Depth-based Sampling and Steering Constraints for Memoryless Local Planners

TL;DR

This paper presents a depth-based local planning approach that improves computational efficiency and success rates for memoryless planners by using depth data for sampling and steering, especially in cluttered environments.

Contribution

The paper introduces a novel depth-based sampling and steering method (DESS) that reduces collision checking workload and enhances navigation performance in local planners.

Findings

Significantly reduces collision checking workload.

Achieves success rates over 99.6% in simulated cluttered environments.

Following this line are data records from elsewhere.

Lemma each_slot_keeps ids f p : (∀ i c s, conn_wf c → effect_ok (f i c s)) →
  (∀ acts i c s, conn_wf c → relays acts c (f i c s)) → keeps p (each_slot ids f p).
Proof.
  intros Ho Hf. revert p. induction ids as [|i ids IH]; intros p; [apply keeps_nil|]. cbn [each_slot].
  apply (keeps_seq p (on_slot i (f i) p)); [|done]. apply on_slot_keeps; [|intros; by apply Hf].
  intros Hp. apply on_slot_ok; [done|]. intros. by apply Ho.
Qed.

Lemma serve_loop_keeps k fds inp p : poll_ok inp → keeps p (serve_loop k fds inp p).
Proof.
  intros Hi. revert k p. induction fds as [|fd fds IH]; intros k p; [apply keeps_nil|]. cbn [serve_loop].
  apply (keeps_seq p (match p_owner fd with Some _ => _ | None => _ end)); [|done].
  destruct (p_owner fd); [|apply keeps_nil].
  apply on_slot_keeps; [|intros; by apply serve_ready_relays].
  intros Hp. apply on_slot_ok; [done|]. intros. by apply serve_ready_ok.
Qed.

(** A descriptor that is not in use touches no slot. *)
Lemma table_flow_fresh acts f p a : table_flow acts p → fd_stream f acts = None → Forall (own f None) a →
  ∀ i c, p.(g_conn) !! i = Some c → c.(st) ≠ ST_FREE → c.(cfd) ≠ f ∧ flow (acts ++ Accepted f :: a) c.
Proof.
  intros [Tf _ _] Hf Ha i c Hc Hu. pose proof (Tf i c Hc Hu) as Hfl.
  assert (cfd c ≠ f) as Hne by (destruct Hfl as (h & d & Hs & _); congruence). split; [done|].
  apply (flow_frame acts); [| |done].
  - rewrite fd_stream_app. cbn [foldl fd_step]. rewrite (proj2 (Z.eqb_neq _ _) Hne).
    by apply (fd_other f None).
  - intros t _. rewrite pcb_stream_app. cbn [foldl pcb_step]. by apply (pcb_other f None).
Qed.

Lemma accept_one_keeps p fd now : keeps p (accept_one p fd now).
Proof.
  intros Hp. split; [by apply accept_one_ok|]. intros acts Ht Hs. unfold accept_one, conn_alloc in *.
  destruct (fd <? 0); [cbn; by rewrite app_nil_r|].
  destruct (conn_alloc_loop (g_conn p) 0) as [i|] eqn:E; cbn [fst snd] in *;
    apply sane_at in Hs as Hf; cbn in Hf; pose proof Ht as [Tf Td Tp].
  2: { split; cbn [g_conn modify proxy_eta]; [|done..]. intros i c Hc Hu.
       by eapply (table_flow_fresh acts fd p [CloseFd fd]); [..|done|done]; [done|done|by repeat constructor]. }
  destruct (conn_alloc_loop_spec _ _ _ E) as (c0 & _ & Hc0 & Hfree). rewrite Nat.sub_0_r in Hc0.
  set (c1 := conn_free <| cfd := fd |> <| st := ST_SNIFF |> <| last_ms := now |>).
  match goal with |- table_flow _ ?q => set (p1 := q) end.
  assert (g_conn p1 = <[i:=c1]> (g_conn p)) as Hg.
  { unfold p1. cbn [g_conn modify proxy_eta]. rewrite !list_insert_alter, list_alter_alter_eq. by apply list_alter_ext. }
  assert (∀ j d, g_conn p1 !! j = Some d → (j = i ∧ d = c1) ∨ (j ≠ i ∧ g_conn p !! j = Some d)) as Hcase.
  { rewrite Hg. intros j d Hj. destruct (decide (j = i)) as [->|Hne].
    - rewrite list_lookup_insert_eq in Hj by (by apply lookup_lt_Some in Hc0). left. split; congruence.
    - right. by rewrite list_lookup_insert_ne in Hj by done. }
  pose proof (table_flow_fresh acts fd p [] Ht Hf ltac:(done)) as Hother.
  split.
  - intros j d Hj Hu. destruct (Hcase j d Hj) as [[-> ->]|[Hne Hj']]; [|by apply (Hother j)].
    exists [], []. rewrite fd_stream_app. cbn. by rewrite Z.eqb_refl.
  - intros j k d e Hjk Hj Hk Hd He. destruct (Hcase j d Hj) as [[-> ->]|[Hne Hj']], (Hcase k e Hk) as [[-> ->]|[Hne' Hk']].
    + done.
    + apply not_eq_sym. by apply (Hother k).
    + by apply (Hother j).
    + by apply (Td j k d e).
  - intros j k d e t Hjk Hj Hk. destruct (Hcase j d Hj) as [[-> ->]|[Hne Hj']], (Hcase k e Hk) as [[-> ->]|[Hne' Hk']].
    + done.
    + done.
    + done.
    + by apply (Tp j k d e).
Qed.

Lemma awg_proxy_poll_keeps extra_fd inp p : poll_ok inp →
  keeps p (let '(q, _, a) := awg_proxy_poll extra_fd inp p in (q, a)).
Proof.
  intros Hi. unfold awg_proxy_poll. destruct (g_listen p <? 0); [apply keeps_nil|].
  set (n := length (poll_head p extra_fd)). set (fds := drop n (poll_set p extra_fd)).
  set (served := if 0 <? in_poll inp then _ else _).
  assert (keeps p (served.1.1, served.2)) as Hserved.
  { unfold served. destruct (0 <? in_poll inp); [|apply keeps_nil].
    set (r := if bit _ _ then _ else _).
    assert (keeps p (let '(q, b1) := r in let '(q, b2) := serve_loop n fds inp q in (q, b1 ++ b2))) as Hk.
    { apply keeps_seq; [|by intros; apply serve_loop_keeps]. unfold r.
      destruct (bit _ _); [apply accept_one_keeps|apply keeps_nil]. }
    destruct r as [q b1]. by destruct (serve_loop n fds inp q). }
  destruct served as [[q x] a1]. cbn [fst snd] in Hserved.
  set (rest q := let '(q, a2) := sweep_idle (in_now inp) q in
    let '(q, a3) := each_slot slots (finish_slot inp) q in (q, a2 ++ a3)).
  assert (∀ q, keeps q (rest q)) as Hrest.
  { intros q1. apply (keeps_seq q1 (sweep_idle (in_now inp) q1)); [|intros q2]; apply each_slot_keeps; intros.
    - by apply sweep_slot_ok.
    - apply sweep_slot_relays.
    - by apply finish_slot_ok.
    - by apply finish_slot_relays. }
  pose proof (keeps_seq p (q, a1) rest Hserved Hrest) as Hk. unfold rest in Hk. clear Hrest rest.
  destruct (sweep_idle (in_now inp) q) as [q2 a2]. by destruct (each_slot slots (finish_slot inp) q2) as [q3 a3].
Qed.

Lemma conn_wf_off c : conn_wf c → 0 <= c.(rx_off) <= zlen (concat c.(rx)).
Proof.
  intros [_ _ _ _ _ [Ho Hl] _ _]. split; [done|]. destruct (rx c) as [|p l]; [done|]. cbn [concat].
  rewrite zlen_app. pose proof (zlen_nonneg (concat l)). lia.
Qed.

Lemma handle_keeps ev p : proxy_wf p → enabled ev p → keeps p (handle ev p).
Proof.
  intros Hp He. pose proof (handle_ok ev p Hp He) as [Hq _].
  destruct ev as [fd inp|i chain ok|i|i ok|i name ip new ok]; cbn [handle] in *; [by apply awg_proxy_poll_keeps|..].
  all: apply on_slot_keeps; [done|]; intros acts c s Hc Hw.
  - destruct He as [(c' & Hc' & Hst) _]. assert (st c = ST_RELAY) as E by congruence.
    apply on_recv_relays; [congruence|apply (wf_pcb c Hw); by right|by apply conn_wf_off].
  - apply on_err_relays. by apply (enabled_not_free (EvErr i) p i c).
  - apply on_connected_relays. by apply (enabled_not_free (EvConnected i ok) p i c).
  - by apply on_resolved_relays.
Qed.

Lemma runs_flow listen evs p acts : runs listen evs p acts → sane acts → table_flow acts p.
Proof.
  induction 1 as [|evs p acts ev Hr IH He]; intros Hs.
  - split.
    + intros i c Hc Hu. apply lookup_replicate in Hc as [-> _]. by destruct Hu.
    + intros i j c d _ Hc _ Hu. apply lookup_replicate in Hc as [-> _]. by destruct Hu.
    + intros i j c d t _ Hc _ Hu. by apply lookup_replicate in Hc as [-> _].
  - destruct (runs_wf _ _ _ _ Hr) as [Hp _]. destruct (handle_keeps ev p Hp He Hp) as [_ Hk].
    apply Hk; [|done]. apply IH. by eapply sane_app.
Qed.

(** ** Every way the proxy is driven *)

(** Polls and callbacks, and the stop and the start of a rebuild. *)
Inductive driven (p : proxy) : list action → proxy → Prop :=
| driven_nil : driven p [] p
| driven_handle a q ev : driven p a q → enabled ev q → driven p (a ++ (handle ev q).2) (handle ev q).1
| driven_stop a q : driven p a q → driven p (a ++ (awg_proxy_stop q).2) (awg_proxy_stop q).1
| driven_start a q fd bind_ok listen_ok : driven p a q → all_free q →
    driven p (a ++ (awg_proxy_start fd bind_ok listen_ok q).2) (awg_proxy_start fd bind_ok listen_ok q).1.1.

Lemma driven_app p a q b r : driven p a q → driven q b r → driven p (a ++ b) r.
Proof.
  intros H1. induction 1 as [|b q' ev _ IH He|b q' _ IH|b q' fd b1 b2 _ IH Hf]; rewrite ?app_nil_r, ?app_assoc; [done|..].
  - by apply driven_handle.
  - by apply driven_stop.
  - by apply driven_start.
Qed.

Lemma free_flow acts p : all_free p → table_flow acts p.
Proof.
  intros Hf. assert (∀ i c, g_conn p !! i = Some c → c = conn_free) as Hc.
  { intros i c Hc. by apply (Forall_lookup_1 _ _ _ _ Hf Hc). }
  split.
  - intros i c Hi Hu. by rewrite (Hc i c Hi) in Hu.
  - intros i j c d _ Hi _ Hu. by rewrite (Hc i c Hi) in Hu.
  - intros i j c d t _ Hi _ Ht. by rewrite (Hc i c Hi) in Ht.
Qed.

Lemma driven_flow listen acts p : driven (started listen) acts p → proxy_wf p ∧ (sane acts → table_flow acts p).
Proof.
  induction 1 as [|a q ev _ [Hp IH] He|a q _ [Hp IH]|a q fd b1 b2 _ [Hp IH] Hf].
  - split; [apply started_wf|]. intros _. apply free_flow. by apply Forall_replicate.
  - destruct (handle_keeps ev q Hp He Hp) as [Hq Hk]. split; [done|]. intros Hs.
    apply Hk; [|done]. apply IH. by eapply sane_app.
  - destruct (stop_wf q Hp) as [Hq Hf]. split; [done|]. intros _. by apply free_flow.
  - split; [by apply start_wf|]. intros _. by apply free_flow, start_free.
Qed.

Decreases computation time while evaluating more trajectories.

Abstract

By utilizing only depth information, the paper introduces a novel but efficient local planning approach that enhances not only computational efficiency but also planning performances for memoryless local planners. The sampling is first proposed to be based on the depth data which can identify and eliminate a specific type of in-collision trajectories in the sampled motion primitive library. More specifically, all the obscured primitives' endpoints are found through querying the depth values and excluded from the sampled set, which can significantly reduce the computational workload required in collision checking. On the other hand, we furthermore propose a steering mechanism also based on the depth information to effectively prevent an autonomous vehicle from getting stuck when facing a large convex obstacle, providing a higher level of autonomy for a planning system. Our steering technique is theoretically proved to be complete in scenarios of convex obstacles. To evaluate effectiveness of the proposed DEpth based both Sampling and Steering (DESS) methods, we implemented them in the synthetic environments where a quadrotor was simulated flying through a cluttered region with multiple size-different obstacles. The obtained results demonstrate that the proposed approach can considerably decrease computing time in local planners, where more trajectories can be evaluated while the best path with much lower cost can be found. More importantly, the success rates calculated by the fact that the robot successfully navigated to the destinations in different testing scenarios are always higher than 99.6% on average.